The act also extends existing federal income tax rates for two additional years.  Failure to extend the Bush tax cuts would have resulted in a marginal income tax increase across the board.  The six tax brackets (10%, 15%, 25%, 28%, 33% and 35%) are now extended through the end of 2012.

Long-term capital gains rates and qualified dividends will remain taxed at no more than 15% through the end of 2012.

The annual gift tax exclusion per individual remains at $13,000 per beneficiary.

Under the new law, each person has a 5 million exemption from Federal estate and gift taxes, and the 5 million amount is adjusted for inflation in 2012; the top estate and gift tax rate for the next two years is now set at only 35%.  Also the heirs of these estates will get a step-up in basis in the properties they inherit to the properties’ fair market value (FMV) at date of death.   Please keep in mind that the 5 million applicable exclusion does not last forever – the 2010 Tax Act is not permanent tax legislation.  If the 2010 Tax Act is not extended or made permanent, the federal estate and lifetime gift exemption will revert to $1,000,000 per individual.

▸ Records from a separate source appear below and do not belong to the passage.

Lemma count_app id w l k : count id w (l ++ k) = count id w l + count id w k.
Proof. unfold count. rewrite filter_app, length_app. lia. Qed.

Lemma count_cons id w e l : count id w (e :: l) = (if bool_decide (e = (id, w)) then 1 else 0) + count id w l.
Proof. unfold count. rewrite filter_cons. case_bool_decide; case_decide; try done; simpl; lia. Qed.

Lemma count_notin id w (bs : list ChainBucket) now :
  id ∉ cb_id <$> bs -> count id w ((fun b => (cb_id b, budget_window (cb_window b) now)) <$> bs) = 0.
Proof.
  induction bs as [|b bs IH]; intros Hn; [done|]. csimpl in *. apply not_elem_of_cons in Hn as [Hne Hn].
  rewrite count_cons, IH by done. rewrite bool_decide_false; [done|congruence].
Qed.

Lemma count_in w (bs : list ChainBucket) now b :
  NoDup (cb_id <$> bs) -> b ∈ bs ->
  count (cb_id b) w ((fun b => (cb_id b, budget_window (cb_window b) now)) <$> bs)
  = if budget_window (cb_window b) now =? w then 1 else 0.
Proof.
  intros Hnd Hb. induction bs as [|x bs IH]; [by apply elem_of_nil in Hb|]. csimpl in *.
  apply NoDup_cons in Hnd as [Hx Hnd]. rewrite count_cons. apply elem_of_cons in Hb as [->|Hb].
  - rewrite count_notin by done. case_bool_decide as E; destruct (_ =? w) eqn:Ew; zbool; try done; congruence.
  - rewrite IH by done. rewrite bool_decide_false; [done|]. intros [= He _]. apply Hx. rewrite He.
    apply list_elem_of_fmap. by exists b.
Qed.

Lemma count_nonneg id w log : 0 <= count id w log.
Proof. unfold count. lia. Qed.

(** The requests a check reads. *)
Definition checked_requests (cost : CostModel) (b : ChainBucket) (T : Z) (c : option BudgetCell) : Z :=
  (live_counters cost b (budget_window (cb_window b) T) c).1.1.

Lemma checked_seen cost b T c :
  (forall x, c = Some x -> window_start x <= budget_window (cb_window b) T) ->
  checked_requests cost b T c = seen (budget_window (cb_window b) T) c.
Proof.
  intros Hc. unfold checked_requests, live_counters. destruct c as [x|]; [|done]. specialize (Hc x eq_refl). simpl.
  destruct (_ <=? _) eqn:E, (_ =? _) eqn:E'; zbool; (done || lia).
Qed.

Lemma not_blocked_requests fee b r t d cap :
  blocked_metric fee b r t d = None -> cb_requests_cap b = Some cap -> r +sat 1 <= cap.
Proof.
  unfold blocked_metric. intros Hb Hc. rewrite Hc in Hb. simpl in Hb. destruct (cap <? r +sat 1) eqn:E; [done|].
  by zbool.
Qed.

(** A charge that the limit admitted. *)
Lemma bucket_ok_charged cost gr gb cap T log log' c :
  requests_cap gb = Some cap -> cap < U64_MAX -> (forall x, c = Some x -> cell_ok x) ->
  bucket_ok (window gb) (bucket_id gb) cap T log c ->
  checked_requests cost (chain_bucket gr gb) T c +sat 1 <= cap ->
  (forall w, count (bucket_id gb) w log' = (if budget_window (window gb) T =? w then 1 else 0) + count (bucket_id gb) w log) ->
  bucket_ok (window gb) (bucket_id gb) cap T log' (Some (charged T (chain_bucket gr gb) c)).
Proof.
  intros Hcap Hmax Hok [H1 H2 H3] Hadm Hlog. rewrite checked_seen in Hadm by done.
  set (w0 := budget_window (window gb) T) in *. change (cb_window (chain_bucket gr gb)) with (window gb) in Hadm.
  fold w0 in Hadm. assert (Hc : window_start (charged T (chain_bucket gr gb) c) = w0
    /\ bc_requests (charged T (chain_bucket gr gb) c) = seen w0 c +sat 1).
  { unfold charged, resolve_cell. change (cb_window (chain_bucket gr gb)) with (window gb). fold w0.
    destruct c as [x|]; [|done]. specialize (H1 x eq_refl). simpl seen.
    destruct (window_start x <? w0) eqn:E, (window_start x =? w0) eqn:E'; zbool; simpl; split; (done || lia). }
  assert (Hseen : 0 <= seen w0 c).
  { destruct c as [x|]; simpl; [|done]. destruct (Hok x eq_refl) as (Hr & _). unfold is_u64 in Hr.
    destruct (_ =? _); lia. }
  destruct Hc as [Hw Hr]. unfold sat_add in *. pose proof (H2 w0 ltac:(lia)). split.
  - intros x [= <-]. by rewrite Hw.
  - intros w Hle. rewrite Hlog. unfold seen at 1. rewrite Hw, Hr. destruct (w0 =? w) eqn:E; zbool; [subst w; lia|].
    specialize (H2 w Hle). unfold seen in H2. destruct c as [x|]; [|lia]. specialize (H1 x eq_refl).
    destruct (window_start x =? w) eqn:E'; zbool; lia.
  - intros w. rewrite Hlog. destruct (w0 =? w) eqn:E; zbool; [subst w; lia|]. by rewrite Z.add_0_l.
Qed.

(** ** The transition system *)

Section runs.
Context {St : Type} `{DurableStore St}.
Implicit Types g : GovState St.

(** The state, the gauges held, the charges made (bucket and window), and the latest clock an
    admission read. *)
Record Run := mkRun {
  rg : GovState St;
  r_held : list string;
  r_log : list (string * Z);
  r_now : Z
}.

Definition charges (bs : list ChainBucket) (now : Z) : list (string * Z) :=
  (fun b => (cb_id b, budget_window (cb_window b) now)) <$> bs.

(** A period is the one its bucket has; an id that is no bucket of a group is a key's. *)
Definition period_of (cost : CostModel) (id p : string) : Prop :=
  forall gb, gb ∈ all_buckets cost -> bucket_id gb = id -> window gb = p.

Definition is_key_id (cost : CostModel) (id : string) : Prop :=
  forall gb, gb ∈ all_buckets cost -> bucket_id gb <> id.

(** One atomic step: a gauge taken or given back, the critical section of an admission, the refund or
    the accrual of one bucket, the flusher's snapshot of a shard, its store call and its settlement,
    and the deletion of a group that is no longer configured. *)
Inductive gov_step (cost : CostModel) : Run -> Run -> Prop :=
  | S_hold gi gr cap g got g' held log T :
      cm_groups cost !! gi = Some gr -> concurrent_cap gr = Some cap -> try_hold (name gr) cap g = (got, g') ->
      gov_step cost (mkRun g held log T) (mkRun g' (if got then name gr :: held else held) log T)
  | S_release n g held held' log T :
      held ≡ₚ n :: held' ->
      gov_step cost (mkRun g held log T) (mkRun (drop_grant (mkGrant [n]) g) held' log T)
  | S_admit key chain pool now interval g blocked g' held log T :
      chain_for cost key = Some (Ok chain) -> chain_distinct cost chain -> is_key_id cost (key_id key) ->
      T <= now <= 2 ^ 62 ->
      admit_windowed cost now interval (buckets_for chain pool) g = Some (blocked, g') ->
      gov_step cost (mkRun g held log T)
        (mkRun g' held (match blocked with None => charges (buckets_for chain pool) now | Some _ => [] end ++ log) now)
  | S_refund id p now g g' held log T :
      refund_bucket id p now g = Some g' ->
      gov_step cost (mkRun g held log T) (mkRun g' held log T)
  | S_accrue id p model tokens now g g' held log T :
      period_of cost id p -> 0 <= now <= T -> tiers_ok tokens ->
      accrue_bucket id p model tokens now g = Some g' ->
      gov_step cost (mkRun g held log T) (mkRun g' held log T)
  | S_snapshot sh s g held log T :
      budget g !! sh = Some s ->
      gov_step cost (mkRun g held log T)
        (mkRun (set_budget (<[sh := (snapshot_shard s).2]> (budget g)) g) held log T)
  | S_push snap g held log T :
      gov_step cost (mkRun g held log T) (mkRun (push_snap snap g).2 held log T)
  | S_settle snap (ok : bool) g g' held log T :
      settle snap (if ok then ack_cell snap else set_dirty true) g = Some g' ->
      gov_step cost (mkRun g held log T) (mkRun g' held log T)
  | S_reclaim group g held log T :
      (forall gb, gb ∈ all_buckets cost -> is_bucket_of_group (bucket_id gb) group = false) ->
      gov_step cost (mkRun g held log T) (mkRun (reclaim_group_cells group g).2 held log T).

Definition run_start (st : St) (T : Z) : Run := mkRun (GovState_new st) [] [] T.

(** ** The invariant *)

Record run_inv (cost : CostModel) (r : Run) : Prop := {
  ri_inv : gov_inv cost (rg r);
  ri_now : 0 <= r_now r <= 2 ^ 62;
  ri_gauge : forall n, gauge n (rg r) = occ n (r_held r);
  ri_caps : forall gr cap, gr ∈ cm_groups cost -> concurrent_cap gr = Some cap -> gauge (name gr) (rg r) <= i64_or_max cap;
  ri_limits : forall gb cap, gb ∈ all_buckets cost -> requests_cap gb = Some cap -> 0 <= cap < U64_MAX ->
    bucket_ok (window gb) (bucket_id gb) cap (r_now r) (r_log r) (cell (bucket_id gb) (rg r))
}.

(** A step that only rewrites cells, well, and counts no request. *)
Lemma run_inv_cells cost g g' held log T :
  run_inv cost (mkRun g held log T) -> gov_wf g' -> concurrent g' = concurrent g ->
  (forall id c, cell id g' = Some c -> good_cell cost id c) ->
  (forall gb cap, gb ∈ all_buckets cost -> requests_cap gb = Some cap -> 0 <= cap < U64_MAX ->
     bucket_ok (window gb) (bucket_id gb) cap T log (cell (bucket_id gb) g) ->
     bucket_ok (window gb) (bucket_id gb) cap T log (cell (bucket_id gb) g')) ->
  run_inv cost (mkRun g' held log T).
Proof.
  intros [H1 H2 H3 H4 H6] Hwf Hc Hgood Hb. split; simpl in *; try done.
  - intros n. by rewrite (gauge_same_concurrent g g').
  - intros gr cap Hgr Hcap. rewrite (gauge_same_concurrent g g') by done. by apply H4.
  - intros gb cap Hgb Hcap Hr. apply (Hb gb cap); [done..|]. by apply H6.
Qed.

The Alternative Minimum Tax (AMT) has become an almost unavoidable stealth tax for many higher-income individuals and families.  In recent years AMT has affected about 4 million people.  However if Congress ever fails to index or adjust the AMT exemption amount annually, it is estimated that AMT will affect between 20 and 30 million taxpayers.  Individuals who live in high tax states are primary candidates for AMT.

In 2010, the President signed a health care act with huge business and tax implications in 2011 and thereafter.  One of the most important changes states that adult children who do not have employer-provided health insurance must be included on their parents’ employer-provided health insurance until the age of 26.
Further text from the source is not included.